Ælain relates that Fabius Maximus resigned the dictatorship in consequence of a warning from these creatures; and Cassius Flaminius, according to Varro, retired from the command of the cavalry for the same reason. According to Herodotus, when Sennacherib invaded Egypt his army was infested by mice in the night, and their quivers and bows gnawed in pieces; in the morning, therefore, being without arms, they fled in confusion, and many of them were slain. Such a foreboding of evil could not very well be questioned, or its consequences averted, by the commander. The outcome was rather different when one of Cato's soldiers told him in fright that the rats had gnawed one of his shoes. Cato replied that the prodigy would have been much greater if the shoe had gnawed a rat.

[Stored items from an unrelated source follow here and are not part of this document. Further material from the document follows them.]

(** The body of the loop over the attributes. *)
Definition perf_attribute (a : PerfAttributes) (kv : string * string) : PerfAttributes :=
  let '(k, v) := kv in
  let '(MkPerfAttributes pr ac sz io bw ds pp) := a in
  let key := ToLower k in
  if String.eqb key consts.PerfProfileField then MkPerfAttributes v ac sz io bw ds true
  else if String.eqb key consts.SkuNameField then MkPerfAttributes pr v sz io bw ds pp
  else if String.eqb key consts.RequestedSizeGib then MkPerfAttributes pr ac v io bw ds pp
  else if String.eqb key consts.DiskIOPSReadWriteField
  then MkPerfAttributes pr ac sz v bw ds pp
  else if String.eqb key consts.DiskMBPSReadWriteField
  then MkPerfAttributes pr ac sz io v ds pp
  else match GetDeviceSettingFromAttribute key with
       | Ok setting => MkPerfAttributes pr ac sz io bw (<[setting := v]> ds) pp
       | _ => a
       end.
(** [optimization/device_perf_helper.go GetDiskPerfAttributes] *)
Definition GetDiskPerfAttributes `{MapOrder} (attributes : gmap string string)
  : res PerfAttributes :=
  let a := foldl perf_attribute (MkPerfAttributes "" "" "" "" "" ∅ false)
                 (map_order attributes) in
  if pa_perfProfilePresent a then
    if IsValidPerfProfile (pa_profile a) then Ok a
    else Err (ENew ("Perf profile " +:+ pa_profile a +:+ " is invalid"))
  else
    let '(MkPerfAttributes _ ac sz io bw ds pp) := a in
    Ok (MkPerfAttributes consts.PerfProfileNone ac sz io bw ds pp).

(** [filepath.Abs] with the process's working directory. *)
Definition filepath_Abs (cwd path : string) : string :=
  if HasPrefix path "/" then filepath_Clean path else filepath_Join [cwd; path].
(* ===== verification/SkuTables.v ===== *)
(** * The SKU tables

    The data of [optimization/azure_skus_map.go]: what each size of managed disk
    and each size of virtual machine can do. *)
From stdpp Require Import gmap strings list.
From Stdlib Require Import ZArith.
From S2P Require Import Prelude Optimization.
Local Open Scope string_scope.
Local Open Scope Z_scope.
Local Open Scope list_scope.

(** [optimization/azure_skus_map.go DiskSkuMap 20-105] *)
Definition disk_table : list (string * list (string * DiskSkuInfo)) := [
  ("standardssd_zrs", [
    ("e1", MkDiskSkuInfo "StandardSSD_ZRS" "Standard" "E1" 3 600 500 100 150 4);
    ("e20", MkDiskSkuInfo "StandardSSD_ZRS" "Standard" "E20" 3 600 500 100 150 512);
    ("e30", MkDiskSkuInfo "StandardSSD_ZRS" "Standard" "E30" 5 1000 500 100 250 1024);
    ("e6", MkDiskSkuInfo "StandardSSD_ZRS" "Standard" "E6" 3 600 500 100 150 64);
    ("e50", MkDiskSkuInfo "StandardSSD_ZRS" "Standard" "E50" 5 500 500 100 100 4096);
    ("e60", MkDiskSkuInfo "StandardSSD_ZRS" "Standard" "E60" 10 2000 2000 400 400 8192);
    ("e10", MkDiskSkuInfo "StandardSSD_ZRS" "Standard" "E10" 3 600 500 100 150 128);
    ("e15", MkDiskSkuInfo "StandardSSD_ZRS" "Standard" "E15" 3 600 500 100 150 256);
    ("e3", MkDiskSkuInfo "StandardSSD_ZRS" "Standard" "E3" 3 600 500 100 150 16);
    ("e70", MkDiskSkuInfo "StandardSSD_ZRS" "Standard" "E70" 10 4000 4000 600 600 16384);
    ("e2", MkDiskSkuInfo "StandardSSD_ZRS" "Standard" "E2" 3 600 500 100 150 8);
    ("e4", MkDiskSkuInfo "StandardSSD_ZRS" "Standard" "E4" 3 600 500 100 150 32);
    ("e40", MkDiskSkuInfo "StandardSSD_ZRS" "Standard" "E40" 5 500 500 100 100 2048);
    ("e80", MkDiskSkuInfo "StandardSSD_ZRS" "Standard" "E80" 10 6000 6000 750 750 32767)]);
  ("standard_lrs", [
    ("s60", MkDiskSkuInfo "Standard_LRS" "Standard" "S60" 5 1300 1300 300 300 8192);
    ("s70", MkDiskSkuInfo "Standard_LRS" "Standard" "S70" 5 2000 2000 500 500 16384);
    ("s10", MkDiskSkuInfo "Standard_LRS" "Standard" "S10" 1 500 500 60 60 128);
    ("s15", MkDiskSkuInfo "Standard_LRS" "Standard" "S15" 1 500 500 60 60 256);
    ("s20", MkDiskSkuInfo "Standard_LRS" "Standard" "S20" 2 500 500 60 60 512);
    ("s4", MkDiskSkuInfo "Standard_LRS" "Standard" "S4" 1 500 500 60 60 32);
    ("s40", MkDiskSkuInfo "Standard_LRS" "Standard" "S40" 5 500 500 60 60 2048);
    ("s6", MkDiskSkuInfo "Standard_LRS" "Standard" "S6" 1 500 500 60 60 64);
    ("s30", MkDiskSkuInfo "Standard_LRS" "Standard" "S30" 5 500 500 60 60 1024);
    ("s50", MkDiskSkuInfo "Standard_LRS" "Standard" "S50" 5 500 500 60 60 4096);
    ("s80", MkDiskSkuInfo "Standard_LRS" "Standard" "S80" 5 2000 2000 500 500 32767)]);
  ("ultrassd_lrs", [
    ("u", MkDiskSkuInfo "UltraSSD_LRS" "Ultra" "U" 15 0 0 0 0 65536)]);
  ("premiumv2_lrs", [
    ("p", MkDiskSkuInfo "PremiumV2_LRS" "Premium" "P" 15 0 0 0 0 65536)]);
  ("premium_lrs", [
    ("p15", MkDiskSkuInfo "Premium_LRS" "Premium" "P15" 3 3500 1100 125 170 256);
    ("p70", MkDiskSkuInfo "Premium_LRS" "Premium" "P70" 10 18000 18000 750 750 16384);
    ("p80", MkDiskSkuInfo "Premium_LRS" "Premium" "P80" 10 20000 20000 900 900 32767);
    ("p2", MkDiskSkuInfo "Premium_LRS" "Premium" "P2" 3 3500 120 25 170 8);
    ("p20", MkDiskSkuInfo "Premium_LRS" "Premium" "P20" 3 3500 2300 150 170 512);
    ("p3", MkDiskSkuInfo "Premium_LRS" "Premium" "P3" 3 3500 120 25 170 16);
    ("p1", MkDiskSkuInfo "Premium_LRS" "Premium" "P1" 3 3500 120 25 170 4);
    ("p10", MkDiskSkuInfo "Premium_LRS" "Premium" "P10" 3 3500 500 100 170 128);
    ("p4", MkDiskSkuInfo "Premium_LRS" "Premium" "P4" 3 3500 120 25 170 32);
    ("p50", MkDiskSkuInfo "Premium_LRS" "Premium" "P50" 5 7500 7500 250 250 4096);
    ("p6", MkDiskSkuInfo "Premium_LRS" "Premium" "P6" 3 3500 240 50 170 64);
    ("p30", MkDiskSkuInfo "Premium_LRS" "Premium" "P30" 5 5000 5000 200 200 1024);
    ("p40", MkDiskSkuInfo "Premium_LRS" "Premium" "P40" 5 7500 7500 250 250 2048);
    ("p60", MkDiskSkuInfo "Premium_LRS" "Premium" "P60" 10 16000 16000 500 500 8192)]);
  ("premium_zrs", [
    ("p1", MkDiskSkuInfo "Premium_ZRS" "Premium" "P1" 3 3500 120 25 170 4);
    ("p50", MkDiskSkuInfo "Premium_ZRS" "Premium" "P50" 5 7500 7500 250 250 4096);
    ("p6", MkDiskSkuInfo "Premium_ZRS" "Premium" "P6" 3 3500 240 50 170 64);
    ("p60", MkDiskSkuInfo "Premium_ZRS" "Premium" "P60" 10 16000 16000 500 500 8192);
    ("p10", MkDiskSkuInfo "Premium_ZRS" "Premium" "P10" 3 3500 500 100 170 128);
    ("p15", MkDiskSkuInfo "Premium_ZRS" "Premium" "P15" 3 3500 1100 125 170 256);
    ("p2", MkDiskSkuInfo "Premium_ZRS" "Premium" "P2" 3 3500 120 25 170 8);
    ("p20", MkDiskSkuInfo "Premium_ZRS" "Premium" "P20" 3 3500 2300 150 170 512);
    ("p80", MkDiskSkuInfo "Premium_ZRS" "Premium" "P80" 10 20000 20000 900 900 32767);
    ("p3", MkDiskSkuInfo "Premium_ZRS" "Premium" "P3" 3 3500 120 25 170 16);
    ("p30", MkDiskSkuInfo "Premium_ZRS" "Premium" "P30" 5 5000 5000 200 200 1024);
    ("p4", MkDiskSkuInfo "Premium_ZRS" "Premium" "P4" 3 3500 120 25 170 32);
    ("p40", MkDiskSkuInfo "Premium_ZRS" "Premium" "P40" 5 7500 7500 250 250 2048);
    ("p70", MkDiskSkuInfo "Premium_ZRS" "Premium" "P70" 10 18000 18000 750 750 16384)]);
  ("standardssd_lrs", [
    ("e40", MkDiskSkuInfo "StandardSSD_LRS" "Standard" "E40" 5 500 500 100 100 2048);
    ("e60", MkDiskSkuInfo "StandardSSD_LRS" "Standard" "E60" 10 2000 2000 400 400 8192);
    ("e70", MkDiskSkuInfo "StandardSSD_LRS" "Standard" "E70" 10 4000 4000 600 600 16384);
    ("e3", MkDiskSkuInfo "StandardSSD_LRS" "Standard" "E3" 3 600 500 100 150 16);
    ("e10", MkDiskSkuInfo "StandardSSD_LRS" "Standard" "E10" 3 600 500 100 150 128);
    ("e30", MkDiskSkuInfo "StandardSSD_LRS" "Standard" "E30" 5 1000 500 100 250 1024);
    ("e50", MkDiskSkuInfo "StandardSSD_LRS" "Standard" "E50" 5 500 500 100 100 4096);
    ("e80", MkDiskSkuInfo "StandardSSD_LRS" "Standard" "E80" 10 6000 6000 750 750 32767);
    ("e1", MkDiskSkuInfo "StandardSSD_LRS" "Standard" "E1" 3 600 500 100 150 4);
    ("e6", MkDiskSkuInfo "StandardSSD_LRS" "Standard" "E6" 3 600 500 100 150 64);
    ("e2", MkDiskSkuInfo "StandardSSD_LRS" "Standard" "E2" 3 600 500 100 150 8);
    ("e20", MkDiskSkuInfo "StandardSSD_LRS" "Standard" "E20" 3 600 500 100 150 512);
    ("e4", MkDiskSkuInfo "StandardSSD_LRS" "Standard" "E4" 3 600 500 100 150 32);
    ("e15", MkDiskSkuInfo "StandardSSD_LRS" "Standard" "E15" 3 600 500 100 150 256)])].
Definition DiskSkuMap : gmap string (gmap string DiskSkuInfo) :=
  list_to_map (prod_map id list_to_map <$> disk_table).
(* ===== verification/DiskCounts.v ===== *)
(** * The data disks of a VM size

    The table [maxDataDiskCountMap] of [azure_dd_max_disk_count.go], in parts. *)
From stdpp Require Import gmap strings list.
From Stdlib Require Import ZArith.
From S2P Require Import Prelude GoStrings.
Local Open Scope string_scope.
Local Open Scope Z_scope.
Local Open Scope list_scope.
(** *** Names *)
Lemma check_name_app a b :
  check_name true a = true → a ≠ "" →
  (∀ f, check_name f b = true) → b ≠ "" → check_name true (a +:+ b) = true.
Proof.
  intros Ha Hne Hb Hbne.
  assert (Hgen : ∀ a f, check_name f a = true → check_name f (a +:+ b) = true).
  { clear a Ha Hne. induction a as [|c a IH]; intros f Ha; [apply Hb|].
    rewrite str_cons_app. cbn [check_name] in *. bool_split. rewrite IH by done.
    repeat match goal with H : _ = true |- _ => rewrite H; clear H end.
    destruct a as [|d a]; [rewrite str_nil_app; by destruct b|by rewrite str_cons_app]. }
  by apply Hgen.
Qed.

(** A name that ARM accepts for a disk or a snapshot. *)
Definition valid_disk_name (n : string) : Prop :=
  (1 ≤ String.length n ≤ 80)%nat ∧ checkDiskName n = true.

Lemma check_name_false_of_true s : check_name true s = true → check_name false s = true.
Proof. destruct s as [|c s]; [done|]. cbn [check_name negb orb]. intros H. bool_split.
  repeat match goal with H : _ = true |- _ => rewrite H; clear H end. done. Qed.

Lemma generated_name_valid uuid :
  String.length uuid = 36%nat → checkDiskName uuid = true →
  ∃ n, GenerateVolumeName "pvc-disk" uuid diskNameGenerateMaxLength = Ok n ∧ valid_disk_name n.
Proof.
  intros Hlen Hu. unfold GenerateVolumeName. rewrite Hlen. eexists. split; [reflexivity|].
  split.
  - rewrite !length_str_app, Hlen. simpl. lia.
  - assert (Hne : uuid ≠ "") by (intros ->; done).
    unfold checkDiskName in *.
    replace (("pvc-disk" +:+ "-dynamic") +:+ "-" +:+ uuid)
      with ("pvc-disk-dynami" +:+ ("c-" +:+ uuid)) by reflexivity.
    assert (Htail : ∀ f, check_name f ("c-" +:+ uuid) = true).
    { intros f. change ("c-" +:+ uuid) with (String "c" (String "-" uuid)).
      cbn [check_name]. destruct uuid as [|u uuid]; [done|].
      rewrite (check_name_false_of_true _ Hu). by destruct f. }
    apply check_name_app; [reflexivity | done | exact Htail | done].
Qed.

(** *** Look-ups *)
Lemma topology_zone_valid region key s z :
  topology_zone region key s = Some z →
  IsValidAvailabilityZone z region = true ∧
  (s !! consts.WellKnownTopologyKey = Some z ∨ s !! key = Some z).
Proof.
  unfold topology_zone.
  assert (Hv : ∀ o, (o ≫= λ z, if IsValidAvailabilityZone z region then Some z else None) = Some z →
     IsValidAvailabilityZone z region = true ∧ o = Some z).
  { intros [y|]; simpl; [|done]. destruct (IsValidAvailabilityZone y region) eqn:E; [|done].
    by intros [= <-]. }
  case_match eqn:E.
  - intros [= ->]. apply Hv in E as [? ?]. eauto.
  - intros H. apply Hv in H as [? ?]. eauto.
Qed.

Lemma first_zone_Some region key l z :
  first_zone region key l = Some z → ∃ s, s ∈ l ∧ topology_zone region key s = Some z.
Proof.
  induction l as [|s l IH]; [done|]. simpl. case_match eqn:E.
  - intros [= ->]. exists s. split; [constructor | done].
  - intros H. apply IH in H as (s' & ? & ?). exists s'. split; [by constructor | done].
Qed.

Lemma first_zone_None region key l :
  first_zone region key l = None → ∀ s, s ∈ l → topology_zone region key s = None.
Proof.
  induction l as [|s l IH]; simpl; [intros _ s []%elem_of_nil|].
  case_match eqn:E; [done|]. intros H s' [->|Hin]%elem_of_cons; [done | by apply IH].
Qed.

(** ** Properties *)

(** The three parts of a disk URI are recovered from it: parsing undoes the
    formatting for every subscription, group and name without a slash. *)
Theorem GetInfoFromURI_roundtrip sub rg name :
  has_byte "/" sub = false → has_byte "/" rg = false → has_byte "/" name = false →
  GetInfoFromURI (consts.ManagedDiskPath sub rg name) = Ok (sub, rg, name).
Proof.
  intros Hs Hr Hn. unfold GetInfoFromURI.
  replace (consts.ManagedDiskPath sub rg name) with
    (Join [""; "subscriptions"; sub; "resourceGroups"; rg; "providers";
           "Microsoft.Compute"; "disks"; name] "/") by reflexivity.
  rewrite Split_Join; [done | done|]. repeat constructor; done.
Qed.

Lemma GetInfoFromURI_roundtrip_witness :
  GetInfoFromURI (consts.ManagedDiskPath "sub-1" "rg_2" "pvc-3") = Ok ("sub-1", "rg_2", "pvc-3").
Proof. apply GetInfoFromURI_roundtrip; reflexivity. Defined.
Section setters.
  Context {W : Type}.
  Implicit Types s : CState W.
Definition set_world (w : W) s : CState W :=
  MkCState w (attachDiskMap s) (detachDiskMap s) (diskStateMap s) (diskStateMap_ptr s)
    (hitMaxDataDiskCountCache s) (AttachDetachInitialDelayInMs s) (held s).
Definition set_attachDiskMap m s : CState W :=
  MkCState (world s) m (detachDiskMap s) (diskStateMap s) (diskStateMap_ptr s)
    (hitMaxDataDiskCountCache s) (AttachDetachInitialDelayInMs s) (held s).
Definition set_detachDiskMap m s : CState W :=
  MkCState (world s) (attachDiskMap s) m (diskStateMap s) (diskStateMap_ptr s)
    (hitMaxDataDiskCountCache s) (AttachDetachInitialDelayInMs s) (held s).
Definition set_diskStateMap m s : CState W :=
  MkCState (world s) (attachDiskMap s) (detachDiskMap s) m (diskStateMap_ptr s)
    (hitMaxDataDiskCountCache s) (AttachDetachInitialDelayInMs s) (held s).
Definition set_diskStateMap_ptr m s : CState W :=
  MkCState (world s) (attachDiskMap s) (detachDiskMap s) (diskStateMap s) m
    (hitMaxDataDiskCountCache s) (AttachDetachInitialDelayInMs s) (held s).
Definition set_hitMax c s : CState W :=
  MkCState (world s) (attachDiskMap s) (detachDiskMap s) (diskStateMap s) (diskStateMap_ptr s)
    c (AttachDetachInitialDelayInMs s) (held s).
Definition set_InitialDelay d s : CState W :=
  MkCState (world s) (attachDiskMap s) (detachDiskMap s) (diskStateMap s) (diskStateMap_ptr s)
    (hitMaxDataDiskCountCache s) d (held s).
Definition set_held h s : CState W :=
  MkCState (world s) (attachDiskMap s) (detachDiskMap s) (diskStateMap s) (diskStateMap_ptr s)
    (hitMaxDataDiskCountCache s) (AttachDetachInitialDelayInMs s) h.
End setters.

(** ** Errors of the cloud *)
(** [azuredisk/azure_controller_common.go isInstanceNotFoundError] *)
Definition isInstanceNotFoundError (err : gerr) : bool :=
  let errMsg := ToLower (Error err) in
  match root_cause err with
  | EResponse 404 _ _ => true
  | _ =>
      Contains errMsg (ToLower VmssVMNotActiveErrorMessage)
      || (Contains errMsg errStatusCode400 && Contains errMsg errInvalidParameter
          && Contains errMsg errTargetInstanceIDs)
  end.
(** [azuredisk/azure_controller_common.go preemptedByForceOperation] *)
Definition preemptedByForceOperation (err : gerr) : bool :=
  Contains (ToLower (Error err)) (ToLower "DataDisksForceDetached").
(** C14. Unless [ForceDetachBackoff] is set, a detach issues no forced detach: every
    fact about the cloud that the other operations keep is kept by it, on every
    way out. *)
Theorem no_forced_detach {W} `{!Cloud W} cfg (others : point → CState W → CState W)
    (Q : W → Prop) ctx diskName diskURI nodeName (s : CState W) :
  ForceDetachBackoff cfg = false →
  (∀ p s, Q (world s) → Q (world (others p s))) →
  (∀ A m, attach_call false A m → keeps Q m) →
  Q (world s) → Q (world (DetachDisk cfg others ctx diskName diskURI nodeName s).2).
Proof.
  intros HF Ho HQ Hq.
  refine (steady_later (attach_call false) others (λ s, Q (world s)) s _ _ _ Hq).
  - intros s1 s2 [A m s0 Hm|p s0|s0 s0' E]; [|apply Ho|by rewrite E]. intros H0. unfold ext.
    specialize (HQ _ _ Hm _ H0). destruct (m (world s0)). by apply Ho.
  - apply moves_DetachDisk with (force := false); [done|congruence].
Qed.

Lemma demo_keeps_not_forced A m : attach_call false A m → keeps (not_logged "force-detach") m.
Proof.
  intros []; intros w Hw; simpl; try exact Hw; try done;
    unfold not_logged in *; repeat case_match; simpl; rewrite ?not_elem_of_cons; auto.
Qed.

Lemma no_forced_detach_witness :
  "force-detach" ∉ demo_log (world (DetachDisk (demo_cfg false) quiet (MkCtx None) "d1" demo_uri "n1"
     (demo_state (demo_world (Some (ENew "conflict"))))).2).
Proof.
  apply (no_forced_detach (demo_cfg false) quiet (not_logged "force-detach") (MkCtx None) "d1" demo_uri
           "n1" (demo_state (demo_world (Some (ENew "conflict"))))).
  - reflexivity.
  - intros p s Hs. exact Hs.
  - apply demo_keeps_not_forced.
  - apply not_elem_of_nil.
Defined.
(* ===== verification/BatchProtocol.v ===== *)
(** * The batching of attach requests as a transition system

    Any number of goroutines run [AttachDisk] for one node.  Each first queues
    its request ([batchAttachDiskRequest]), then takes the lock of the node and
    retrieves the queue ([retrieveAttachBatchedDiskRequests]); it either gets a
    batch, which it attaches, or nothing, and then only checks that its disk
    was attached by somebody else.  The steps are those two functions of
    [ControllerCommon]; the lock of their map key makes each atomic.  The
    ghost fields record who inserted a queue entry and who was served. *)
From stdpp Require Import gmap strings list.
From Stdlib Require Import ZArith Lia.
From S2P Require Import Prelude GoStrings GoErr Consts Util AzureTypes DiskUtils Cloud DemoCloud ControllerCommon.
Local Open Scope string_scope.

(** Where a goroutine is. *)
Inductive phase :=
| Start
| Queued
| Holding (batch : DiskMap)   (**r has the lock of the node *)
| Done.

Section protocol.
  Context {W : Type} (node : string).
  (** the disk and the options of each goroutine's request *)
  Context (uri : nat → string) (opts : nat → AttachDiskOptions).

Record BState := MkBState {
  shared : CState W;
  pc : nat → phase;
  holder : option nat;        (**r of the lock of the node *)
  inserter : gmap string nat; (**r ghost: who inserted each entry of the queue *)
  taken : list nat;           (**r ghost: whose entries were retrieved *)
  served : nat → nat;         (**r ghost: batches that had the goroutine's disk *)
}.
Definition queue (s : CState W) : DiskMap := default ∅ (attachDiskMap s !! node).
Definition alone : point → CState W → CState W := λ _ s, s.
Definition update {A} (f : nat → A) (t : nat) (a : A) : nat → A :=
  λ u, if decide (u = t) then a else f u.

Inductive bstep : BState → BState → Prop :=
| step_queue b t n c' :
    pc b t = Start →
    batchAttachDiskRequest alone (uri t) node (opts t) (shared b) = (Ok n, c') →
    bstep b (MkBState c' (update (pc b) t Queued) (holder b)
      (match queue (shared b) !! uri t with
       | Some _ => inserter b | None => <[uri t := t]> (inserter b) end)
      (taken b) (served b))
| step_retrieve b t m c' :
    pc b t = Queued → holder b = None →
    retrieveAttachBatchedDiskRequests alone node (uri t) (shared b) = (Ok m, c') →
    bstep b (MkBState c' (update (pc b) t (Holding m)) (Some t)
      (if decide (m = ∅) then inserter b else ∅)
      (if decide (m = ∅) then taken b else (map_to_list (inserter b)).*2 ++ taken b)
      (λ u, match pc b u, m !! uri u with
            | Queued, Some _ => Datatypes.S (served b u)
            | _, _ => served b u end))
| step_release b t m :
    pc b t = Holding m →
    bstep b (MkBState (shared b) (update (pc b) t Done) None (inserter b) (taken b) (served b)).

(** The invariant: the lock has one holder; every entry of the queue holds the
    options of the goroutine that inserted it, which is waiting; entries that
    were taken belong to others; whoever waits is in the queue or was served. *)
Record binv (b : BState) : Prop := {
  inv_lock : ∀ t, (∃ m, pc b t = Holding m) ↔ holder b = Some t;
  inv_dom : ∀ u, is_Some (queue (shared b) !! u) ↔ is_Some (inserter b !! u);
  inv_entry : ∀ u t, inserter b !! u = Some t →
     uri t = u ∧ pc b t ≠ Start ∧ queue (shared b) !! u = Some (Some (opts t));
  inv_taken : NoDup (taken b) ∧ (∀ t, t ∈ taken b → pc b t ≠ Start) ∧
     (∀ u t, inserter b !! u = Some t → t ∉ taken b);
  inv_wait : ∀ t, pc b t = Queued → is_Some (queue (shared b) !! uri t) ∨ (0 < served b t)%nat;
  inv_empty : ∀ t, pc b t = Holding ∅ → (0 < served b t)%nat;
  inv_batch : ∀ t m u o, pc b t = Holding m → m !! u = Some o →
     ∃ t', uri t' = u ∧ o = Some (opts t') ∧ t' ∈ taken b;
}.

Lemma batch_queue t c n c' :
  batchAttachDiskRequest alone (uri t) node (opts t) c = (Ok n, c') →
  queue c' = match queue c !! uri t with
             | Some _ => queue c | None => <[uri t := Some (opts t)]> (queue c) end.
Proof.
  unfold batchAttachDiskRequest, with_lock, LockEntry, alone, bind, defer, get, modify, ret.
  intros H. simplify_eq. unfold queue. simpl. by rewrite lookup_insert_eq.
Qed.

Horapollo describes the rat as a symbol of destruction. The Hebrew name of this animal is from a root which signifies to separate, divide, or judge; and it had been remarked by one of the commentators on Horapollo that the mouse has a finely discriminating taste.
An Egyptian manuscript in the Bibliothèque nationale de France in Paris contains the representation of a soul going to judgement in which one of the figures is depicted with the head of a rat and the well-known wig. The Libyan rats and the mouse of the Old Testament are the same as the Arabian Jerboa, which is characterized by a long tail, bushy at the end, and short forelegs.